At its core, microfinance provides hope through an opportunity for economic and social self-sustainability to those that otherwise would not have it. The impact expands beyond that to benefit the local community and acts as a ripple effect that helps the total GDP. Microfinance researchers Selim Raihan, S.R. Osmani and Baqui Khalili found that it added 8.9% to 11.9% to the GDP in Bangladesh.
How Wisconsin Microfinance is Making a Difference
With these advantages in mind, Tom Eggert started Wisconsin Microfinance to give hope and opportunity to those locked out of the system. The Wisconsin Microfinance website mission statement explains that “our mission is to use microfinance to empower aspiring entrepreneurs” and “we seek to reduce extreme poverty by providing access to capital in order to provide a hand up, not a handout.” As of right now, the nonprofit is focusing its resources on Léogân, Haiti and Bohol Island, Philippines.

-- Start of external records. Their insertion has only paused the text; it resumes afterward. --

(** X11.  The function decodes each chunk by itself, and this is the only
    way in which the cuts between chunks tell. Deliveries in which every
    chunk decodes, and which decode to the same text, end alike and hand the
    same data to the callback. A chunk that does not decode, as when a cut
    falls inside a multi-byte character, ends the call with
    [UnicodeDecodeError] once the lines completed before it have been
    processed, unless one of them has ended the call. So the same bytes can
    be answered by a result or by an exception: the sample stream returns
    its result when cut after the accented letter and raises when cut inside
    it. *)
Theorem chunking_matters_only_through_decoding :
  forall (decode : string -> option string)
         (loads : string -> option value) (stream_callback : bool)
         (chunks texts chunks' texts' : list string),
    delivers decode chunks texts ->
    delivers decode chunks' texts' ->
    String.concat "" texts = String.concat "" texts' ->
    run_command_in_container decode loads stream_callback chunks =
      run_command_in_container decode loads stream_callback chunks'
    /\ (forall (bad : string) (more : list string),
           bad <> "" -> decode bad = None ->
           run_command_in_container decode loads stream_callback
                                    (chunks ++ bad :: more) =
           match process_lines loads stream_callback
                   (fst (split_lines (String.concat "" texts))) with
           | (called, Some ended) => (called, ended)
           | (called, None) => (called, Throw UnicodeDecodeError)
           end)
    /\ run_command_in_container decode_utf8 loads_sample true
         [(accented_line ++ String "010" "")%string;
          (final_line ++ String "010" "")%string]
       = ([VStr ("caf" ++ e_acute)],
          Return (VDict [("status", VInt 0); ("result", VStr "ok")]))
    /\ run_command_in_container decode_utf8 loads_sample true
         [accented_line_head;
          (accented_line_tail ++ String "010" final_line
                              ++ String "010" "")%string]
       = ([], Throw UnicodeDecodeError).
Proof.
  intros decode loads stream_callback chunks texts chunks' texts' H H' Heq.
  split; [|split; [|split; reflexivity]].
  - unfold run_command_in_container.
    rewrite (receive_lines _ _ _ _ _ H), (receive_lines _ _ _ _ _ H')
      by reflexivity.
    now rewrite Heq.
  - intros bad more Hbad Hnone. unfold run_command_in_container.
    now rewrite (receive_undecodable _ _ _ _ _ _ _ H Hbad Hnone).
Qed.
(** * ORCA: the scheduler registry, port striping and the document store

  A shallow embedding of the Go packages [orca/pkg/container],
  [orca/pkg/scheduler] and [orca/pkg/storage], with the handlers of
  [cmd/orchestrator/handlers.go] that validate requests, delete from the
  registry, resolve container names and read logs; the properties of the
  design document proved, or refuted, on it; and further properties that
  the code has.

  The sources hold two revisions of [scheduler.go]. They differ in one
  place: in the later one [CreateService] calls [validatePortConflicts]
  before it registers the service. That revision is the one embedded
  here.

  What is not ORCA's own code is a parameter of the development: the
  Docker daemon and the clock ([Outside], and [Inspector] for the
  queries), the order in which Go ranges over a map ([MapRange]),
  [encoding/json] ([JSON], [ServiceJSON]) and the file system
  ([FileSystem]). The library functions whose results the properties
  depend on ([fmt.Sscanf] with [%d], [strconv.Atoi], [strconv.Itoa],
  [strings.Split], [strings.SplitN], [strings.HasPrefix],
  [filepath.Ext], [utf8.ValidString]) and the capacity check of [make]
  are written out. The lines the manager and the
  scheduler send to their logger are left out; those of the store about
  deployments are kept. The package [config], which is a configuration
  of the [viper] library, and the command line client are not embedded.

  Layout: Go's [int] and the library functions; the data types of
  [container/types.go]; errors; the outside world and the monad that
  threads it; the container manager; the scheduler; the handlers; the
  store; the predicates the statements use; the concrete worlds of the
  examples. Then the lemmas and theorems: those of the design document
  first ([C1] to [C10], with their examples), then the further ones
  ([X1] to [X30], with theirs). *)

From Stdlib Require Import ZArith String Ascii List Lia DecimalString DecimalPos.
From stdpp Require Import gmap strings list fin_maps.

Local Open Scope Z_scope.

(* ===================================================================== *)
(** ** Go's [int] and the library functions used by the code             *)
(* ===================================================================== *)

(** Go's [int] on the 64-bit targets the project builds for: a signed
  two's-complement word. Values are kept in [Z]; arithmetic wraps. *)
Module goint.

Definition MaxInt : Z := 2 ^ 63 - 1.
Definition MinInt : Z := - 2 ^ 63.

Definition wrap (z : Z) : Z := (z + 2 ^ 63) mod 2 ^ 64 - 2 ^ 63.

Definition add (a b : Z) : Z := wrap (a + b).

Definition in_range (z : Z) : bool := (MinInt <=? z) && (z <=? MaxInt).

End goint.

(** Byte-level helpers on [string] (a Go string is a byte sequence). *)
Module bytes.

Definition code (c : ascii) : Z := Z.of_N (N_of_ascii c).

Definition is_digit (c : ascii) : bool := (48 <=? code c) && (code c <=? 57).

Definition digit_val (c : ascii) : Z := code c - 48.

(** Value of a run of decimal digits, most significant first, starting
    from the accumulator [acc] ([n = n*10 + d] in the library loops). *)
Fixpoint decimal (acc : Z) (s : string) : Z :=
  match s with
  | EmptyString => acc
  | String c r => decimal (acc * 10 + digit_val c) r
  end.

Fixpoint all_digits (s : string) : bool :=
  match s with
  | EmptyString => true
  | String c r => is_digit c && all_digits r
  end.

(** Longest prefix whose bytes satisfy [p], and what follows it. *)
Fixpoint span (p : ascii -> bool) (s : string) : string * string :=
  match s with
  | EmptyString => (EmptyString, EmptyString)
  | String c r =>
      if p c then let '(a, b) := span p r in (String c a, b)
      else (EmptyString, s)
  end.

Definition is_sign (c : ascii) : bool := (code c =? 43) || (code c =? 45).

End bytes.

(** [runtime.makeslice], which [make([]T, 0, cap)] calls when [cap] is
    not a constant. It panics ("makeslice: cap out of range") when [cap]
    is negative, and when [cap] elements of [elemSize] bytes are more than
    [maxAlloc], the size of the address space of the heap: 2^48 bytes on
    the 64-bit targets. A capacity within the bound is taken to be
    allocated, like everything else the program allocates: a process that
    the runtime ends for want of memory returns nothing to anyone. *)
Module runtime.
(** C8. When a fetch of the dashboard rejects on mount, the failure is
    logged with [console.error] and nothing else is shown: the handler
    completes, the three collections are still empty, the loading flag is
    cleared and the dashboard renders, with no request listed. *)
Theorem fetch_failure_degrades (user : User.t) (f : Home.Fetches)
  (now : nat -> Z) :
  fetch_rejects user f = true ->
  let run := Home.fetchData (Some user) f Home.initial in
  Handler.state_of run = Home.mkState [] [] [] false
  /\ Handler.completion_of run = Handler.Normal tt
  /\ (exists calls error,
        Handler.effects_of run
        = (map Gateway calls
           ++ [ConsoleError "Error fetching dashboard data:" error])%list)
  /\ List.filter is_toast (Handler.effects_of run) = []
  /\ (exists d,
        Home.render (Some user) now (Handler.state_of run) = Home.Rendered d
        /\ Home.requestList d = []).
Proof.
  intros Hrej run. subst run.
  destruct (fetchData_rejected user f Hrej) as [calls [error E]].
  rewrite E. unfold Handler.state_of, Handler.completion_of, Handler.effects_of.
  simpl fst. simpl snd.
  split; [reflexivity|]. split; [reflexivity|].
  split; [exists calls, error; reflexivity|].
  split; [apply no_toast_in_fetch_log|].
  unfold Home.render. simpl. eexists. split; [reflexivity|].
  simpl. unfold Home.filteredRequests.
  destruct (UserRole_eqb (User.role user) DONOR),
    (UserRole_eqb (User.role user) REQUESTER); reflexivity.
Qed.

Lemma fetch_failure_degrades_witness :
  fetch_rejects Sample.donor Sample.fetches_failing = true
  /\ Handler.state_of
       (Home.fetchData (Some Sample.donor) Sample.fetches_failing Home.initial)
     = Home.mkState [] [] [] false.
Proof.
  split; [reflexivity|].
  exact (proj1 (fetch_failure_degrades Sample.donor Sample.fetches_failing
                  (fun _ => 0%Z) eq_refl)).
Defined.

(** When every fetch resolves the collections are the fetched ones. *)
Lemma fetch_success (user : User.t) (requests : list BloodRequest.t)
  (appointments : list Appointment.t) (notifications : list Notification.t)
  (b : bool) :
  Js.truthy (User.id user) = true ->
  Handler.state_of
    (Home.fetchData (Some user)
       (Home.mkFetches (Resolved requests) (Resolved appointments) b
          (Resolved notifications))
       Home.initial)
  = Home.mkState requests appointments notifications false.
Proof. intros T. run_handler. simpl. rewrite T. reflexivity. Qed.

Lemma fetchData_calls (user : User.t) (f : Home.Fetches) (s : Home.State)
  (call : GatewayCall) :
  In call (gateway_calls (Handler.effects_of (Home.fetchData (Some user) f s))) ->
  call = getBloodRequests \/ call = getAppointments
  \/ call = getNotifications (User.id user).
Proof.
  destruct f as [[r|e1] [a|e2] b [n|e3]];
    destruct (Js.truthy (User.id user)) eqn:T;
    run_handler; simpl; try rewrite T; simpl; try (destruct b; simpl);
    intuition congruence.
Qed.

(** C10. For an administrator the third stat card is "Total Users" with
    the literal "4", whatever was fetched; the fetches of the dashboard
    are those of the requests, the appointments and the notifications,
    none of a user collection. *)
Theorem admin_total_users_constant (user : User.t)
  (requests : list BloodRequest.t) (appointments : list Appointment.t)
  (notifications : list Notification.t) (now : nat -> Z) :
  User.role user = ADMIN ->
  (exists d,
     Home.render (Some user) now
       (Home.mkState requests appointments notifications false)
     = Home.Rendered d
     /\ snd (Home.statCards d)
        = Home.mkCard "Total Users" (Home.Text "4") None
            "Registered on platform")
  /\ (forall f s call,
        In call
          (gateway_calls
             (Handler.effects_of (Home.fetchData (Some user) f s))) ->
        call = getBloodRequests \/ call = getAppointments
        \/ call = getNotifications (User.id user)).
Proof.
  intros Hrole. split.
  - unfold Home.render. simpl. eexists. split; [reflexivity|].
    simpl. unfold Home.card3. rewrite Hrole. reflexivity.
  - intros f s call. apply fetchData_calls.
Qed.
(** X18: the draws of [random.random()] lie in [[0, 1)].  With [p = 1]
    every enabled direction is flipped, so a horizontal flip applied twice
    gives the image back; with [p = 0] nothing is ever flipped and the
    input is returned as it is. *)
Theorem RandomFlip_certain_and_impossible
        (rnd : nat -> Q) (pos : nat) (sh : list nat) (x : tensor) :
  (forall i, (0 <= rnd i < 1)%Q) ->
  has_shape sh x -> positive_dims sh = true -> length sh = 3%nat ->
  let always := {| horizontal := true; vertical := false; p := 1 |} in
  RandomFlip_call always rnd pos (PTensor x) PNone =
    Ret (PTensor (reverse_axis 2 x), S pos) /\
  RandomFlip_call always rnd (S pos) (PTensor (reverse_axis 2 x)) PNone =
    Ret (PTensor x, S (S pos)) /\
  (forall h v : bool,
      exists pos',
        RandomFlip_call {| horizontal := h; vertical := v; p := 0 |}
                        rnd pos (PTensor x) PNone = Ret (PTensor x, pos')).
Proof.
  intros Hrnd Hx Px Lx always.
  assert (F : forall (self : RandomFlip) (q : nat) (t : tensor),
             has_shape sh t ->
             RandomFlip_call self rnd q (PTensor t) PNone =
             Ret (PTensor
                    (flip_if (vertical self &&
                              float_lt (rnd (if horizontal self then S q else q)) (p self))
                             1
                             (flip_if (horizontal self && float_lt (rnd q) (p self)) 2 t)),
                  if vertical self then S (if horizontal self then S q else q)
                  else if horizontal self then S q else q)).
  { intros self q t Ht. unfold RandomFlip_call. cbn [method bind is_none].
    rewrite (flip_trial_result _ 2 _ _ sh) by (auto; try lia; discriminate).
    cbn [bind option_map].
    rewrite (flip_trial_result _ 1 _ _ sh)
      by (auto; try lia; try discriminate; now apply has_shape_flip_if).
    reflexivity. }
  split; [| split].
  - rewrite (F always pos x Hx). cbn [always horizontal vertical p andb].
    rewrite float_lt_one by apply Hrnd. reflexivity.
  - rewrite (F always (S pos) _ (has_shape_reverse_axis 2 sh x Hx)).
    cbn [always horizontal vertical p andb].
    rewrite float_lt_one by apply Hrnd. cbn [flip_if].
    now rewrite reverse_axis_involutive.
  - intros h v. eexists. rewrite (F _ pos x Hx). cbn [horizontal vertical p].
    rewrite !float_lt_zero by apply Hrnd.
    rewrite !andb_false_r. reflexivity.
Qed.

(** ** ToFile *)

Lemma list_ascii_of_string_append (s t : string) :
  list_ascii_of_string (s ++ t) = list_ascii_of_string s ++ list_ascii_of_string t.
Proof. induction s as [| c s IH]; cbn; [reflexivity | now rewrite IH]. Qed.

Lemma list_ascii_of_string_inj (s t : string) :
  list_ascii_of_string s = list_ascii_of_string t -> s = t.
Proof.
  intros E. rewrite <- (string_of_list_ascii_of_string s),
              <- (string_of_list_ascii_of_string t). now rewrite E.
Qed.

Lemma append_inv_head (p s t : string) : (p ++ s = p ++ t)%string -> s = t.
Proof.
  induction p as [| c p IH]; cbn; [auto |]. intros E. injection E. exact IH.
Qed.

Lemma append_inv_tail (s t q : string) : (s ++ q = t ++ q)%string -> s = t.
Proof.
  intros E. apply list_ascii_of_string_inj.
  apply (f_equal list_ascii_of_string) in E.
  rewrite !list_ascii_of_string_append in E.
  now apply app_inv_tail in E.
Qed.

Lemma percent_i_inj (n m : nat) : percent_i n = percent_i m -> n = m.
Proof.
  unfold percent_i. intros E.
  apply DecimalNat.Unsigned.to_uint_inj.
  apply (f_equal NilEmpty.uint_of_string) in E.
  rewrite !NilEmpty.usu in E. now injection E.
Qed.

Lemma path_join_inj (a b c : string) : path_join a b = path_join a c -> b = c.
Proof.
  unfold path_join. destruct (needs_separator a); intros E.
  - apply append_inv_head in E. now apply append_inv_head in E.
  - now apply append_inv_head in E.
Qed.

Lemma x_path_of_inj (r : string) (n m : nat) : x_path_of r n = x_path_of r m -> n = m.
Proof.
  unfold x_path_of. intros E. apply path_join_inj, append_inv_head in E.
  now apply append_inv_tail, percent_i_inj in E.
Qed.

Lemma y_path_of_inj (r : string) (n m : nat) : y_path_of r n = y_path_of r m -> n = m.
Proof.
  unfold y_path_of. intros E. apply path_join_inj, append_inv_head in E.
  now apply append_inv_tail, percent_i_inj in E.
Qed.

Lemma x_path_is_not_y_path (r : string) (n m : nat) : x_path_of r n <> y_path_of r m.
Proof.
  unfold x_path_of, y_path_of. intros E. apply path_join_inj in E.
  cbn in E. discriminate E.
Qed.

Lemma ToFile_run_written (samples : list (tensor * option tensor)) :
  forall self fs,
    ToFile_run self fs samples =
    ({| root := root self; save_format := save_format self;
        counter := counter self + length samples |},
     written (root self) (counter self) samples ++ fs).
Proof.
  induction samples as [| [x yo] rest IH]; intros self fs.
  - cbn [ToFile_run length written app]. rewrite Nat.add_0_r. now destruct self.
  - cbn [ToFile_run length written].
    destruct yo as [y |]; cbn [ToFile_call is_none];
      rewrite IH; cbn [bump root save_format counter Nat.add];
      rewrite Nat.add_succ_r, <- app_assoc; reflexivity.
Qed.

Lemma written_paths (r : string) (samples : list (tensor * option tensor)) :
  forall c path,
    In path (map fst (written r c samples)) ->
    exists j, (c <= j < c + length samples)%nat /\
              (path = x_path_of r j \/ path = y_path_of r j).
Proof.
  induction samples as [| [x yo] rest IH]; intros c path Hin; [contradiction |].
  cbn [written length] in *. rewrite map_app, in_app_iff in Hin.
  destruct Hin as [Hin | Hin].
  - destruct (IH (S c) path Hin) as (j & Hj & Hp). exists j. split; [lia | exact Hp].
  - exists c. split; [lia |].
    destruct yo as [y |]; cbn in Hin; intuition congruence.
Qed.

Lemma written_NoDup (r : string) (samples : list (tensor * option tensor)) :
  forall c, NoDup (map fst (written r c samples)).
Proof.
  induction samples as [| [x yo] rest IH]; intros c; [constructor |].
  cbn [written]. rewrite map_app. apply NoDup_app.
  - apply IH.
  - destruct yo as [y |]; cbn [map fst].
    + constructor; [| constructor; [intros [] | constructor]].
      intros [E | []]. now apply x_path_is_not_y_path in E.
    + constructor; [intros [] | constructor].
  - intros path Hin Hc.
    destruct (written_paths r rest (S c) path Hin) as (j & Hj & Hp).
    assert (Hc' : path = x_path_of r c \/ path = y_path_of r c).
    { destruct yo as [y |]; cbn in Hc; intuition congruence. }
    destruct Hp as [-> | ->], Hc' as [E | E].
    + apply x_path_of_inj in E. lia.
    + now apply x_path_is_not_y_path in E.
    + symmetry in E. now apply x_path_is_not_y_path in E.
    + apply y_path_of_inj in E. lia.
Qed.

Lemma written_In (r : string) (samples : list (tensor * option tensor)) :
  forall c k x yo,
    nth_error samples k = Some (x, yo) ->
    In (x_path_of r (c + k), x) (written r c samples) /\
    (forall y, yo = Some y -> In (y_path_of r (c + k), y) (written r c samples)).
Proof.
  induction samples as [| [x0 yo0] rest IH]; intros c k x yo Hk;
    [destruct k; discriminate |].
  cbn [written]. destruct k as [| k]; cbn [nth_error] in Hk.
  - injection Hk as -> ->. rewrite Nat.add_0_r. split.
    + apply in_or_app. right. destruct yo; cbn; auto.
    + intros y ->. apply in_or_app. right. cbn. auto.
  - destruct (IH (S c) k x yo Hk) as [Hx Hy].
    replace (c + S k)%nat with (S c + k)%nat by lia. split.
    + apply in_or_app. now left.
    + intros y E. apply in_or_app. left. now apply Hy.
Qed.

Lemma read_file_In (l fs : files) (path : string) (t : tensor) :
  NoDup (map fst l) -> In (path, t) l -> read_file (l ++ fs) path = Some t.
Proof.
  induction l as [| [q u] l IH]; intros Hnd Hin; [contradiction |].
  cbn [map fst] in Hnd. inversion Hnd as [| ? ? Hq Hl]; subst.
  cbn [app read_file].
  destruct Hin as [E | Hin].
  - injection E as -> ->. now rewrite String.eqb_refl.
  - destruct (String.eqb_spec q path) as [-> | Hne]; [| now apply IH].
    exfalso. apply Hq. apply (in_map fst) in Hin. exact Hin.
Qed.

(** X19: a run of [ToFile] over [n] samples advances the counter by [n],
    and no two writes of the run go to the same path: the files of the
    sample with index [k] are [x_img-<k>.npy] and [y_img-<k>.npy] under
    the root, and reading them back after the run gives the sample's [x]
    and [y]. *)
Theorem ToFile_run_never_overwrites
        (self : ToFile) (fs : files) (samples : list (tensor * option tensor)) :
  let self' := fst (ToFile_run self fs samples) in
  let fs' := snd (ToFile_run self fs samples) in
  counter self' = (counter self + length samples)%nat /\
  root self' = root self /\
  (exists new, fs' = new ++ fs /\ NoDup (map fst new)) /\
  (forall k x yo,
      nth_error samples k = Some (x, yo) ->
      read_file fs' (x_path_of (root self) (counter self + k)) = Some x /\
      (forall y, yo = Some y ->
                 read_file fs' (y_path_of (root self) (counter self + k)) = Some y)).
Proof.
  cbv zeta. rewrite ToFile_run_written. cbn [fst snd counter root].
  split; [reflexivity |]. split; [reflexivity |].
  split.
  { eexists. split; [reflexivity | apply written_NoDup]. }
  intros k x yo Hk.
  destruct (written_In (root self) samples (counter self) k x yo Hk) as [Hx Hy].
  split.
  - apply read_file_In; [apply written_NoDup | exact Hx].
  - intros y E. apply read_file_In; [apply written_NoDup | now apply Hy].
Qed.

(** ** UnitRange *)

Lemma unit_interval (mn mx e : Q) :
  (mn <= e)%Q -> (e <= mx)%Q -> ~ (mn == mx)%Q ->
  let v := Qred (fsub e mn / fsub mx mn) in
  (0 <= v <= 1)%Q /\ ((e == mn)%Q -> (v == 0)%Q) /\ ((e == mx)%Q -> (v == 1)%Q).
Proof.
  intros Hmn Hmx Hne v.
  assert (HD : (0 < mx - mn)%Q) by lra.
  assert (Ev : (v == (e - mn) / (mx - mn))%Q).
  { unfold v, fsub. now rewrite !Qred_correct. }
  split; [rewrite Ev; split |]; [| | split].
  - apply Qle_shift_div_l; lra.
  - apply Qle_shift_div_r; lra.
  - intros Ee. rewrite Ev, Ee. field. lra.
  - intros Ee. rewrite Ev, Ee. field. lra.
Qed.

(** X20: [UnitRange] sends a tensor that is not constant to a tensor of
    the same shape with all values in [[0, 1]], its minimum to 0 and its
    maximum to 1.  For a constant tensor the divisor is zero and the result
    has no finite value. *)
Theorem UnitRange_lands_in_unit_interval (x : tensor) :
  flatten x <> [] ->
  exists mn mx : Q,
    tmin x = Ret mn /\ tmax x = Ret mx /\
    (~ (mn == mx)%Q ->
     exists xn : tensor,
       UnitRange_call (PTensor x) PNone = Ret (Some (PTensor xn)) /\
       shape xn = shape x /\
       Forall (fun v => (0 <= v <= 1)%Q) (flatten xn) /\
       Exists (fun v => (v == 0)%Q) (flatten xn) /\
       Exists (fun v => (v == 1)%Q) (flatten xn)) /\
    ((mn == mx)%Q -> UnitRange_call (PTensor x) PNone = Ret None).
Proof.
  intros Hne.
  destruct (flatten x) as [| v0 vs] eqn:Hfl; [congruence |].
  set (mn := fold_left qmin vs v0). set (mx := fold_left qmax vs v0).
  destruct (fold_qmin_spec vs v0) as [Hmn_in Hmn_le].
  destruct (fold_qmax_spec vs v0) as [Hmx_in Hmx_le].
  fold mn in Hmn_in, Hmn_le. fold mx in Hmx_in, Hmx_le.
  rewrite Forall_forall in Hmn_le, Hmx_le.
  assert (Emin : tmin x = Ret mn) by (unfold tmin; now rewrite Hfl).
  assert (Emax : tmax x = Ret mx) by (unfold tmax; now rewrite Hfl).
  assert (Ecall : UnitRange_call (PTensor x) PNone =
                  Ret (option_map PTensor
                         (tdiv (tmap (fun e => fsub e mn) x) (fsub mx mn)))).
  { unfold UnitRange_call, unit_range_of. cbn [method bind is_none].
    rewrite Emin, Emax. reflexivity. }
  exists mn, mx. split; [exact Emin |]. split; [exact Emax |].
  split.
  - intros Hneq.
    assert (Ed : Qeq_bool (fsub mx mn) 0 = false).
    { destruct (Qeq_bool (fsub mx mn) 0) eqn:E; [| reflexivity].
      apply Qeq_bool_iff in E. unfold fsub in E. rewrite Qred_correct in E.
      exfalso. apply Hneq. lra. }
    set (f := fun e => Qred (fsub e mn / fsub mx mn)).
    assert (Hf : forall e, In e (v0 :: vs) ->
                   (0 <= f e <= 1)%Q /\ ((e == mn)%Q -> (f e == 0)%Q) /\
                   ((e == mx)%Q -> (f e == 1)%Q)).
    { intros e He. apply unit_interval; auto. }
    exists (tmap (fun e => Qred (e / fsub mx mn)) (tmap (fun e => fsub e mn) x)).
    split; [rewrite Ecall; unfold tdiv; now rewrite Ed |].
    split; [now rewrite !shape_tmap |].
    rewrite !flatten_tmap, Hfl, map_map. fold f.
    split.
    { apply Forall_forall. intros v Hv. apply in_map_iff in Hv.
      destruct Hv as (e & <- & He). apply (Hf e He). }
    split.
    { apply Exists_exists. exists (f mn). split; [now apply in_map |].
      apply (Hf mn Hmn_in). reflexivity. }
    apply Exists_exists. exists (f mx). split; [now apply in_map |].
    apply (Hf mx Hmx_in). reflexivity.
  - intros Heq.
    assert (Ed : Qeq_bool (fsub mx mn) 0 = true).
    { apply Qeq_bool_iff. unfold fsub. rewrite Qred_correct. lra. }
    rewrite Ecall. unfold tdiv. now rewrite Ed.
Qed.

As noted, the genesis of this idea began with a Haitian student in Eggert’s Fall 2009 course. In January 2010, an earthquake devastated Haiti and unbeknownst to Eggert’s student, he would be on the last flight out of Port-au-Prince before the disaster struck. After the devastation of the quake, Eggert and others in his course sprang into action to help. However, instead of focusing on providing the basic resources of water, food and shelter, the organization wanted to assist with helping those affected find self-sustainability and economic opportunity.
The 3 Guiding Practices
Tom and his group found inspiration and guidance in the example of the Nobel Prize winner, Muhammad Yunus and his Grameen Bank. Yunus established three guiding practices to ensure the success of its lending:
- Women-Centric Lending: Women are more reliable borrowers who use the money for businesses that microfinance institutions invest in and are more likely to reinvest their loans in their family or community.
- Group Lending: Group lending occurs in place of collateral that refuses any new loans until each member pays back theirs to promote supportive environments and ensure that borrowers pay back their loans.
- Loan Support and Education: Loan support and education allow borrowers to get the most out of their loan and experience.
For Wisconsin Microfinance, the success is in the numbers. After working with some local partners, the organization could provide 50 loans initially, all of which the borrowers paid back. Since 2010, the nonprofit has delivered more than 1,500 loans to Filipinos and Haitians. In total, the organization has circulated over $230,000 while boasting a 97% repayment rate. Eggert credits this success to the group lending practice mentioned earlier.
Peace-Corp Mentality
Eggert stated in an interview with The Borgen Project that what motivates him to do this work instead of retiring comes from his Peace Corps days where he coincidently volunteered in the Philippines for a couple of years. Eggert also stated that “This was one opportunity to…continue that goal of the Peace Corps,” which remains “to make a difference in people’s lives.”
At the core of his motivation, Eggert is trying to solve problems that others are not. Perhaps more telling, for Tom, the work will never reach completion. Eggert explained that the current status of the organization’s mission is that “There is so much more need out there” and “we will never be able to declare victory that we addressed all of the need out there.” This mentality and passion to help the most vulnerable among us is the key to how Wisconsin Microfinance is making a difference.